Please output exactly the lines of the material from the first through the line containing "unfold S3renity.filter_filterSplitObject.", and nothing more.

** Opening RECORD EXTRACTS block **

Lemma Array_join_strings (l : list string) (d : string) :
  Array_join (List.map VStr l) (Some d) = String.concat d l.
Proof.
  unfold Array_join. f_equal. rewrite List.map_map. cbn [join_text toString].
  apply List.map_id.
Qed.

Lemma filter_filterSplitObject_run (f : string -> js_value) key entries
  (h : trace) :
  exists tc : trace,
    S3renity.filter_filterSplitObject (fun x => Resolved (f x)) false key entries h
    = (tc, Resolved (List.filter (fun entry => truthy (f entry)) entries)) /\
    calls tc = List.map (pair key) entries /\
    puts tc = [].
Proof.
  destruct (calls_run f false key entries h) as (tc & E & C & P).
  exists tc. split; [|now split].
  unfold S3renity.filter_filterSplitObject.
  rewrite (bind_run _ _ _ _ _ E). cbn. now rewrite app_nil_r, kept_entries.
Qed.

Lemma filter_splitObjects_run this body (f : string -> js_value) keys :
  accepts_puts this ->
  fetches this body keys ->
  forall h : trace,
    snd (S3renity.filter_splitObjects this (fun x => Resolved (f x)) false keys h)
    = VNull /\
    calls (fst (S3renity.filter_splitObjects this (fun x => Resolved (f x))
                  false keys h))
    = List.flat_map
        (fun key => List.map (pair key)
                      (records (S3renity.delimiter this) (body key))) keys /\
    puts (fst (S3renity.filter_splitObjects this (fun x => Resolved (f x))
                 false keys h))
    = List.map
        (fun key =>
           (fst (destination this key), snd (destination this key),
            VStr (Array_join
                    (List.map VStr
                       (List.filter (fun entry => truthy (f entry))
                          (records (S3renity.delimiter this) (body key))))
                    (S3renity.delimiter this)))) keys.
Proof.
  intros P. induction keys as [|key keys IH]; intros F h; [now cbn|].
  rewrite filter_splitObjects_step.
  rewrite (bind_run _ _ _ _ _ (fetches_splitObject _ _ _ _ _ _ h F)).
  cbv beta iota.
  match goal with
  | |- context [bind (S3renity.filter_filterSplitObject ?g _ ?k ?e) _ ?x] =>
      destruct (filter_filterSplitObject_run f k e x) as (tc & Ec & Cc & Pc)
  end.
  rewrite (bind_run _ _ _ _ _ Ec). cbv beta iota.
  rewrite (bind_run _ _ _ _ _ (put_run _ _ _ _ _ P)). cbv beta iota.
  cbn [fst snd].
  match goal with
  | |- context [S3renity.filter_splitObjects this ?g false keys ?x] =>
      destruct (IH (fetches_tail _ _ _ _ F) x) as (R & C & W)
  end.
  rewrite R, !calls_app, !puts_app, Cc, Pc, C, W. now cbn.
Qed.

(** X18: [filter] on a split instance in synchronous mode, when no fetch and
    no put fails and the predicate returns: every object is rewritten
    once, in the order of the listing, at its destination, with the
    records on which the predicate returned a truthy value, in their
    order, joined with the delimiter.  An object none of whose records
    passes is written with an empty body and is not removed, and a result
    that is not a boolean counts as its truth value. *)
Theorem filter_split_sync_rewrites (this : S3renity.t) (fuel : nat)
  (f : string -> js_value) (body : string -> string) (d : string)
  (h t : trace) (keys : list string) :
  S3renity.delimiter this = Some d ->
  S3renity.list this fuel h = (t, Some (Resolved keys)) ->
  fetches this body keys ->
  accepts_puts this ->
  exists (promise : M (option (outcome unit))) (t' : trace),
    S3renity.filter this fuel (function (fun x => Resolved (f x))) None
    = Promised promise /\
    promise h = (t ++ t', Some (Resolved tt)) /\
    calls t'
    = List.flat_map
        (fun key => List.map (pair key) (records (Some d) (body key))) keys /\
    puts t'
    = List.map
        (fun key =>
           (fst (destination this key), snd (destination this key),
            VStr (String.concat d
                    (List.filter (fun entry => truthy (f entry))
                       (records (Some d) (body key)))))) keys.
Proof.
  intros D L F P. eexists.
  exists (fst (S3renity.filter_splitObjects this (fun x => Resolved (f x)) false
                 keys (h ++ t))).
  destruct (filter_splitObjects_run this body f keys P F (h ++ t)) as (R & C & W).
  split; [reflexivity|].
  unfold S3renity.filter_promise. rewrite (with_keys_run _ _ _ _ _ _ L), D.
  unfold bind.
  destruct (S3renity.filter_splitObjects _ _ _ _ _) as [t' r].
  cbn [fst snd ret] in *. subst r. rewrite app_nil_r.
  split; [reflexivity|]. rewrite D in C, W. split; [exact C|].
  rewrite W. apply List.map_ext. intros key. now rewrite Array_join_strings.
Qed.

Lemma filter_split_sync_rewrites_witness :
  let objects := [("p/a", lines ["keep"; "drop"; "keep"]); ("p/b", lines ["drop"])] in
  let this := S3renity.split (store.instance (archive "b" objects) "b" "p") None in
  exists (promise : M (option (outcome unit))) (t' : trace),
    S3renity.filter this 2 (function keep) None = Promised promise /\
    promise [] = (fst (S3renity.list this 2 []) ++ t', Some (Resolved tt)) /\
    puts t' = [("b", "p/a", VStr (lines ["keep"; "keep"])); ("b", "p/b", VStr "")].
Proof.
  intros objects this.
  assert (F : fetches this (archived objects) ["p/a"; "p/b"]).
  { intros key h [<-|[<-|[]]]; reflexivity. }
  destruct (filter_split_sync_rewrites this 2
              (fun x => VBool (x =? "keep")%string) (archived objects) newline
              [] _ _ eq_refl eq_refl F (fun _ _ _ _ => eq_refl))
    as (promise & t' & E & R & _ & W).
  exists promise, t'. split; [exact E|]. split; [exact R | exact W].
Defined.

(** ** join *)

Lemma get_settle_run (this : S3renity.t) (b k x : string) (h : trace) :
  snd (S3renity.get_settle this b k h) = Resolved x ->
  S3renity.get_settle this b k h
  = ([Settle (S3renity.get_request b k) (Resolved VUndefined)], Resolved x).
Proof.
  unfold S3renity.get_settle, bind, settle.
  destruct (aws.getObject _ _ _ _) as [Body|name message]; cbn.
  - destruct (S3renity.transformer this); cbn; now intros ->.
  - discriminate.
Qed.

Lemma await_all_fetches this body keys :
  fetches this body keys ->
  forall h : trace,
    await_all (fun key => S3renity.get_settle this (S3renity.bucket this) key)
      keys h
    = (List.map (fun key =>
                   Settle (S3renity.get_request (S3renity.bucket this) key)
                     (Resolved VUndefined)) keys,
       List.map (fun key => Resolved (body key)) keys).
Proof.
  induction keys as [|key keys IH]; intros F h; [reflexivity|].
  cbn [await_all].
  rewrite (bind_run _ _ _ _ _
             (get_settle_run _ _ _ _ _ (F key h (or_introl eq_refl)))).
  cbv beta. unfold bind. rewrite (IH (fetches_tail _ _ _ _ F)).
  cbn. now rewrite app_nil_r.
Qed.

(** X19: [join], when no fetch fails: every object of the working set is
    asked for, in the order of the listing, before the first answer is
    read, and the promise resolves with the bodies, in that order, joined
    with the delimiter, which is the line feed when none is given. *)
Theorem join_concatenates (this : S3renity.t) (fuel : nat)
  (delimiter : option string) (body : string -> string) (h t : trace)
  (keys : list string) :
  S3renity.list this fuel h = (t, Some (Resolved keys)) ->
  fetches this body keys ->
  exists promise : M (option (outcome string)),
    S3renity.join this fuel delimiter = Promised promise /\
    promise h
    = (t ++
       List.map (fun key =>
                   Issue (S3renity.get_request (S3renity.bucket this) key)) keys ++
       List.map (fun key =>
                   Settle (S3renity.get_request (S3renity.bucket this) key)
                     (Resolved VUndefined)) keys,
       Some (Resolved
               (String.concat
                  match delimiter with Some d => d | None => newline end
                  (List.map body keys)))).
Proof.
  intros L F. eexists. split; [reflexivity|].
  unfold S3renity.join_promise. rewrite (with_keys_run _ _ _ _ _ _ L).
  unfold bind at 1 2. unfold issue_all at 1 2.
  unfold bind. rewrite (await_all_fetches this body keys F).
  rewrite <- (List.map_map body Resolved), Promise_all_resolved.
  cbn [fst snd ret]. rewrite Array_join_strings, app_nil_r, List.map_map.
  reflexivity.
Qed.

** Closing RECORD EXTRACTS block **

◆ SOLUTION FOR THIS EXERCISE ◆
Lemma Array_join_strings (l : list string) (d : string) :
  Array_join (List.map VStr l) (Some d) = String.concat d l.
Proof.
  unfold Array_join. f_equal. rewrite List.map_map. cbn [join_text toString].
  apply List.map_id.
Qed.

Lemma filter_filterSplitObject_run (f : string -> js_value) key entries
  (h : trace) :
  exists tc : trace,
    S3renity.filter_filterSplitObject (fun x => Resolved (f x)) false key entries h
    = (tc, Resolved (List.filter (fun entry => truthy (f entry)) entries)) /\
    calls tc = List.map (pair key) entries /\
    puts tc = [].
Proof.
  destruct (calls_run f false key entries h) as (tc & E & C & P).
  exists tc. split; [|now split].
  unfold S3renity.filter_filterSplitObject.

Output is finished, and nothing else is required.